> Dataset extract:
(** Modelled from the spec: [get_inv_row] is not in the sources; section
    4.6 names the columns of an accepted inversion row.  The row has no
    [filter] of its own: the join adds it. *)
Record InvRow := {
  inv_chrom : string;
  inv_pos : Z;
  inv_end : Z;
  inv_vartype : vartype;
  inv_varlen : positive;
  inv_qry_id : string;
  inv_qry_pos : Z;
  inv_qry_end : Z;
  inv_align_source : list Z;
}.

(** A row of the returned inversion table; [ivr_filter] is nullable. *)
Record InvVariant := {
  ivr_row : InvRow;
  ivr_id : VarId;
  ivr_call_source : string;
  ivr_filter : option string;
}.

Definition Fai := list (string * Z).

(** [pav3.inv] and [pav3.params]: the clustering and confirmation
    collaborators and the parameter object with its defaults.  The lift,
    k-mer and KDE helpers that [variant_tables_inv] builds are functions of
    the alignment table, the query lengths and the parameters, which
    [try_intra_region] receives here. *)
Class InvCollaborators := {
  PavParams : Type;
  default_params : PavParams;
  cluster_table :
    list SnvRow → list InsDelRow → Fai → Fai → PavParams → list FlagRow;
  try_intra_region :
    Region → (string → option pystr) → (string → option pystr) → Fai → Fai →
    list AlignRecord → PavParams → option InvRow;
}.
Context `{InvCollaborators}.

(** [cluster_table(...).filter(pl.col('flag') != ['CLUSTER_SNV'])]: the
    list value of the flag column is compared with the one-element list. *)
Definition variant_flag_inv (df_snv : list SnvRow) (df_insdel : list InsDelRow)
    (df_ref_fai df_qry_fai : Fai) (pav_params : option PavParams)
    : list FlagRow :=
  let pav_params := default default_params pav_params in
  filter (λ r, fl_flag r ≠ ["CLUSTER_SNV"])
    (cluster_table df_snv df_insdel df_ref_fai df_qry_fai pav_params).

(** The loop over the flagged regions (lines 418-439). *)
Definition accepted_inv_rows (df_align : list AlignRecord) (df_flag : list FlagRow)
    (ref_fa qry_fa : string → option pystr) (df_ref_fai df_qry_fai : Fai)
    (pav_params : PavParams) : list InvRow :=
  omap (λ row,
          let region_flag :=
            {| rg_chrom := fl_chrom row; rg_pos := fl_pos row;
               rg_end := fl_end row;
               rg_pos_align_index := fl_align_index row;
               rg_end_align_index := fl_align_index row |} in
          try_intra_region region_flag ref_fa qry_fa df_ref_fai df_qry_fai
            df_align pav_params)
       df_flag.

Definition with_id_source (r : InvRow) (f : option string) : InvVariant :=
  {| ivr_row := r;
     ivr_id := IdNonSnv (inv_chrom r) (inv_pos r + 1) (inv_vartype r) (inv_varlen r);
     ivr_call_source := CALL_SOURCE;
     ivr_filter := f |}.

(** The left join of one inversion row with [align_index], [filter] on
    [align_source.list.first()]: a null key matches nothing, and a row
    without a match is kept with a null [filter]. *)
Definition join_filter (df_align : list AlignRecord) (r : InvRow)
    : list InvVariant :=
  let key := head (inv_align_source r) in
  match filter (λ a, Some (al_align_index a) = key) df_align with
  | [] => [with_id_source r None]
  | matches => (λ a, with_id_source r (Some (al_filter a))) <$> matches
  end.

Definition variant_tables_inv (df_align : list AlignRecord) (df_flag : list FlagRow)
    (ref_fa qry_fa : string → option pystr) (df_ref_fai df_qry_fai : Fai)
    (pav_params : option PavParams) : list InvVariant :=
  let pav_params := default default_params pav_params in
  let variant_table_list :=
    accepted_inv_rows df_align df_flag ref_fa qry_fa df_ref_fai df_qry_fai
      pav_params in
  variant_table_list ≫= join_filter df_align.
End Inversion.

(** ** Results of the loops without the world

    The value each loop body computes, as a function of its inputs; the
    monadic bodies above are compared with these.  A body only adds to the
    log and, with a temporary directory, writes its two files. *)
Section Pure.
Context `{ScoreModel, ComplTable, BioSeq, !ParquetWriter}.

---

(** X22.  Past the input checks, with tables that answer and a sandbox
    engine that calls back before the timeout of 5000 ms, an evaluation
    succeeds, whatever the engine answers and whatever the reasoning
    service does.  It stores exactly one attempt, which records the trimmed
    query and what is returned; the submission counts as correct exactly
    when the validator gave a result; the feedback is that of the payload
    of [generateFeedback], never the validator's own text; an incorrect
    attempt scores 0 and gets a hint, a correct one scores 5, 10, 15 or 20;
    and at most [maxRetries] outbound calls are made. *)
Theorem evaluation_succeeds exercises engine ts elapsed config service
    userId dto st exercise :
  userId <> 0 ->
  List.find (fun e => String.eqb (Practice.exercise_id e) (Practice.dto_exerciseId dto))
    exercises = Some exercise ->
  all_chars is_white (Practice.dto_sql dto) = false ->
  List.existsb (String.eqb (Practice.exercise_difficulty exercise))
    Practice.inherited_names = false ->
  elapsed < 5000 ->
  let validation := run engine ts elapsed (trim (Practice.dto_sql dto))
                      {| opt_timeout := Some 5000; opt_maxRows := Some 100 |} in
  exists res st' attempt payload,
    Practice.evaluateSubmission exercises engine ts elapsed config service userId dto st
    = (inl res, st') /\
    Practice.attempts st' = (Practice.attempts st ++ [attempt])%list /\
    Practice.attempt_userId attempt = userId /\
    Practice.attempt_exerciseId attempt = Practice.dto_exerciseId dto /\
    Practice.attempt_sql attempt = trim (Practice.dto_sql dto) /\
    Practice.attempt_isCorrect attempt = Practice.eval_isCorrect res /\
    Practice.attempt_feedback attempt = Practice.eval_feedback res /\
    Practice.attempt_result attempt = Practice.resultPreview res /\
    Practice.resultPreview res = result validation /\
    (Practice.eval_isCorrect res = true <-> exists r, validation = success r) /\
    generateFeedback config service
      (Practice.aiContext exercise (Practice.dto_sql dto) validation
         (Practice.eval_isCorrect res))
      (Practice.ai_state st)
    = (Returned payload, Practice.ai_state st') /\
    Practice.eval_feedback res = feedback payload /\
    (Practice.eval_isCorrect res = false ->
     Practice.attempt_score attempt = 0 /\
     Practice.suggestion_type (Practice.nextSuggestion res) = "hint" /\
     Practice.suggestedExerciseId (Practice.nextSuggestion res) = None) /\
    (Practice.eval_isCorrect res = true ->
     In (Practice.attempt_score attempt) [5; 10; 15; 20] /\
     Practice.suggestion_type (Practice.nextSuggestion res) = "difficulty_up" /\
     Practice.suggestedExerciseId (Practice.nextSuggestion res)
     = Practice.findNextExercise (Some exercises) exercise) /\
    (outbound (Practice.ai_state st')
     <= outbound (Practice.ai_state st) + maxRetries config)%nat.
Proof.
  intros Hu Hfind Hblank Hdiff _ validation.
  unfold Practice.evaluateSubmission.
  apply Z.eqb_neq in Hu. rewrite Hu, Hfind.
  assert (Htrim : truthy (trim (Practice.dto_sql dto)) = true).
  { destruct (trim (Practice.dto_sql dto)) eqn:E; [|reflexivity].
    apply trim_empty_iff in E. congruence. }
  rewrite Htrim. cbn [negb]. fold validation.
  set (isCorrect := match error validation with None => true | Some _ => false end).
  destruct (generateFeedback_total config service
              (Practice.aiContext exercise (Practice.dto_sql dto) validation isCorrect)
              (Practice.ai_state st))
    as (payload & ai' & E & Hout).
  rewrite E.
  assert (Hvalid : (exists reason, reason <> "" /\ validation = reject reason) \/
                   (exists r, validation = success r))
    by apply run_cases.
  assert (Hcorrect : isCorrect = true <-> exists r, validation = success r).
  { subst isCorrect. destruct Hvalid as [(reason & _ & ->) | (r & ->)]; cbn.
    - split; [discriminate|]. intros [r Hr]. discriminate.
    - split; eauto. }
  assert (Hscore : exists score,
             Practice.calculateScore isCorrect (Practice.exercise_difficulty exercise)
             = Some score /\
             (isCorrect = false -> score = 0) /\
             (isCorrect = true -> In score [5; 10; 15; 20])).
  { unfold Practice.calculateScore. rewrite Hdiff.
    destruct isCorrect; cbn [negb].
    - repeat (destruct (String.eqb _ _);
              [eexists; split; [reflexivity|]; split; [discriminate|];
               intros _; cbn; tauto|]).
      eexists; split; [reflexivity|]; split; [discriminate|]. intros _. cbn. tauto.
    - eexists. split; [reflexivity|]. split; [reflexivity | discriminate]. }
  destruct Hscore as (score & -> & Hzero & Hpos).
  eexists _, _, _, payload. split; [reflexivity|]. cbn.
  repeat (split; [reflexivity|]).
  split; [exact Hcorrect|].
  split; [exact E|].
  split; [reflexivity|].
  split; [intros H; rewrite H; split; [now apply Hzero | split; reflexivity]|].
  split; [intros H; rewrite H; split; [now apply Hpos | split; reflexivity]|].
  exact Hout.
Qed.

...

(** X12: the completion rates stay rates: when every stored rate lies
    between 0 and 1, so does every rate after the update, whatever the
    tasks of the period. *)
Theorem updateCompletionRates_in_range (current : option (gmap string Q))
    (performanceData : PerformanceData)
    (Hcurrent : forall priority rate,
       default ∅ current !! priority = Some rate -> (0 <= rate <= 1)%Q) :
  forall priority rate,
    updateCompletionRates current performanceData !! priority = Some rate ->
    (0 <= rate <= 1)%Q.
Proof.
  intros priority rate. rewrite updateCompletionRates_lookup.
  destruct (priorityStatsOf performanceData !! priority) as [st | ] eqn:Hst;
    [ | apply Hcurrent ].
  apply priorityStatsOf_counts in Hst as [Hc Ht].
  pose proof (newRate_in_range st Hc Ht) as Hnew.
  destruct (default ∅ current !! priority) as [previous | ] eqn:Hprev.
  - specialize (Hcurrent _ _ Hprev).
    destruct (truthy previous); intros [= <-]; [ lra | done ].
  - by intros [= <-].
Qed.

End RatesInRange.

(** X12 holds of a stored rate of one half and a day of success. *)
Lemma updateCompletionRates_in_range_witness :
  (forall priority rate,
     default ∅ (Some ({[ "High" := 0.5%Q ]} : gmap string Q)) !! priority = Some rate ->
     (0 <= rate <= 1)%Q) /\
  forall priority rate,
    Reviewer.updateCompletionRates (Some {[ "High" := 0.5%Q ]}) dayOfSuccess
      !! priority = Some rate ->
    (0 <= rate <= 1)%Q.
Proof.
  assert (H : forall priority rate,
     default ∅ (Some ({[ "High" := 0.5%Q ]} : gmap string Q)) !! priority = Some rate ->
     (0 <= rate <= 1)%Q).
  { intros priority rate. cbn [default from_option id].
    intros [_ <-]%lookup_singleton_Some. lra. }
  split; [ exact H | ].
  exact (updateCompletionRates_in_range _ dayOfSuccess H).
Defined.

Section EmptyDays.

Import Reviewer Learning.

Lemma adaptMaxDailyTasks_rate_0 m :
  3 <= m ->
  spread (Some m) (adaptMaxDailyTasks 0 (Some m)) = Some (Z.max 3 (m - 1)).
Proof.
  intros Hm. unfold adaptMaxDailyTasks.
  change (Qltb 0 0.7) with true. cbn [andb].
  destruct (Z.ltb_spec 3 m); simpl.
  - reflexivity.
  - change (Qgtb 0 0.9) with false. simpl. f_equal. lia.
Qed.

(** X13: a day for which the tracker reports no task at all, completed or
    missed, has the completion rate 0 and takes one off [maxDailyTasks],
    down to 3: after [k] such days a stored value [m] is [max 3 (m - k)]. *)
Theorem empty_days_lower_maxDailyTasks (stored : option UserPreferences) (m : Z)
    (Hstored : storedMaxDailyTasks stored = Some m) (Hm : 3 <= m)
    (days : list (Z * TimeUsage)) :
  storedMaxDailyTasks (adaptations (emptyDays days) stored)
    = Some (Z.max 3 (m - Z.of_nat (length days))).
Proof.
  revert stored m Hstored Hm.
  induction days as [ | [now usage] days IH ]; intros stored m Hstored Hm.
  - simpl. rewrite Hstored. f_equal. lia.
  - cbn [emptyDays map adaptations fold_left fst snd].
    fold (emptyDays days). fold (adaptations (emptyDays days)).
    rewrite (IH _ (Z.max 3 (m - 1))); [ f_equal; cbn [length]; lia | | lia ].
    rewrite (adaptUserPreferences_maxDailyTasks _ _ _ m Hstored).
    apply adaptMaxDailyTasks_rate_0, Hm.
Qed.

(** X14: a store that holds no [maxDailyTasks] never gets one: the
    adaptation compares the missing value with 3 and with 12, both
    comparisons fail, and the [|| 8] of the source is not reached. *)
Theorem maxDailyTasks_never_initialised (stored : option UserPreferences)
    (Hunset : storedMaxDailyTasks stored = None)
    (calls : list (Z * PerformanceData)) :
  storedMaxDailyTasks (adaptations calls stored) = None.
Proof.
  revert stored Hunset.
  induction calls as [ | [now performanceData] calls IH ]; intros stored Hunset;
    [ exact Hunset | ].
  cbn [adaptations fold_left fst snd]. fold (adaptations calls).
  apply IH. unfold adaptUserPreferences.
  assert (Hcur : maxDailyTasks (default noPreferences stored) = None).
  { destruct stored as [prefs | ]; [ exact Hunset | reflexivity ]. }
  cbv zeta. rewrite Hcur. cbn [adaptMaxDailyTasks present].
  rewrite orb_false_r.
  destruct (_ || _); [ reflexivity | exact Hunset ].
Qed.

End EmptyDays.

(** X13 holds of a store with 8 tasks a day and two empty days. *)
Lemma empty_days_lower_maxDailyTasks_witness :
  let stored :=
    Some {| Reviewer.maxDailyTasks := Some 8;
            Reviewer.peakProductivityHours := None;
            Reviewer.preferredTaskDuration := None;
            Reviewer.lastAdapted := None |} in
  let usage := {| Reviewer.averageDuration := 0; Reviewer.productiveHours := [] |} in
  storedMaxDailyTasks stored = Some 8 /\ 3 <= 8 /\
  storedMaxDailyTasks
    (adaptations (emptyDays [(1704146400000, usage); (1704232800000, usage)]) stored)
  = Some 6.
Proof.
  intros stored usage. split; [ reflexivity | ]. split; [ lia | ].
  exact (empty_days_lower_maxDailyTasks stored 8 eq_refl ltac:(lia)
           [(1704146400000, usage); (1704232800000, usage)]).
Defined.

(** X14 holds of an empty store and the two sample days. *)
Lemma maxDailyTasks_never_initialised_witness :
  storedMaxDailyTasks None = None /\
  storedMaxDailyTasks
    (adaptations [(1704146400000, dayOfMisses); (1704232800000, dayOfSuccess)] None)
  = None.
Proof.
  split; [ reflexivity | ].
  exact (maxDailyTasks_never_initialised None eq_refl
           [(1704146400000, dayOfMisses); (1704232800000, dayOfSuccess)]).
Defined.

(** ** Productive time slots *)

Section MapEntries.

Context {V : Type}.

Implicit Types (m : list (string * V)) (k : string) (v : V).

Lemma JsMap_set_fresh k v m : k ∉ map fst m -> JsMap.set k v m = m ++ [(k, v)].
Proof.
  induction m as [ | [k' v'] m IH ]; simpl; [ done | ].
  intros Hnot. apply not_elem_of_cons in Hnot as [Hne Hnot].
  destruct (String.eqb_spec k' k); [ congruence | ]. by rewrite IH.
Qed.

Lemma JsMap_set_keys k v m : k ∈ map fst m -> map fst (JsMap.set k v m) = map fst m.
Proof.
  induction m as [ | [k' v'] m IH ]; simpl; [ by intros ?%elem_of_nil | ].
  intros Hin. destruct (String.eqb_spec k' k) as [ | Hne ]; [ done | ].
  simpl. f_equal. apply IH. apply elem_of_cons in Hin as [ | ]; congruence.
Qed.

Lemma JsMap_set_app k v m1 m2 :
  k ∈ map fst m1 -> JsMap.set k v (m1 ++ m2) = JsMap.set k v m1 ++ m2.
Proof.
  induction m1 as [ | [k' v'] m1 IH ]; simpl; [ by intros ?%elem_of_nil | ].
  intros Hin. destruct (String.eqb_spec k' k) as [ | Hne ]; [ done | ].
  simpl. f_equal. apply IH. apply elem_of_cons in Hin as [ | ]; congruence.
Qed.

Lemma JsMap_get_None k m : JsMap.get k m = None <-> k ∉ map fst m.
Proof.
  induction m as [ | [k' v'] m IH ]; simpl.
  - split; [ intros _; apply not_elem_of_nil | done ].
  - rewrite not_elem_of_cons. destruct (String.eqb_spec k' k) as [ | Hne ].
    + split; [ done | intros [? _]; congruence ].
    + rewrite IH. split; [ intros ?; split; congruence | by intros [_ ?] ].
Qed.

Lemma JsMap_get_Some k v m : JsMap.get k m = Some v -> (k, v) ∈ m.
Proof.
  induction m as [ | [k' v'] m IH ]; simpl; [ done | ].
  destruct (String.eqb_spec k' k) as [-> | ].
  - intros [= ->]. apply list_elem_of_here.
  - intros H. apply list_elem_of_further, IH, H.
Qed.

> Assignment:
Look above for the line with "(** Modelled from" and the line with "Definition Fai := list (string * Z).". Write out those two lines and all the lines between them, exactly, and no others.

> Written answer:
(** Modelled from the spec: [get_inv_row] is not in the sources; section
    4.6 names the columns of an accepted inversion row.  The row has no
    [filter] of its own: the join adds it. *)
Record InvRow := {
  inv_chrom : string;
  inv_pos : Z;
  inv_end : Z;
  inv_vartype : vartype;
  inv_varlen : positive;
  inv_qry_id : string;
  inv_qry_pos : Z;
  inv_qry_end : Z;
  inv_align_source : list Z;
}.

(** A row of the returned inversion table; [ivr_filter] is nullable. *)
Record InvVariant := {
  ivr_row : InvRow;
  ivr_id : VarId;
  ivr_call_source : string;
  ivr_filter : option string;
}.

Definition Fai := list (string * Z).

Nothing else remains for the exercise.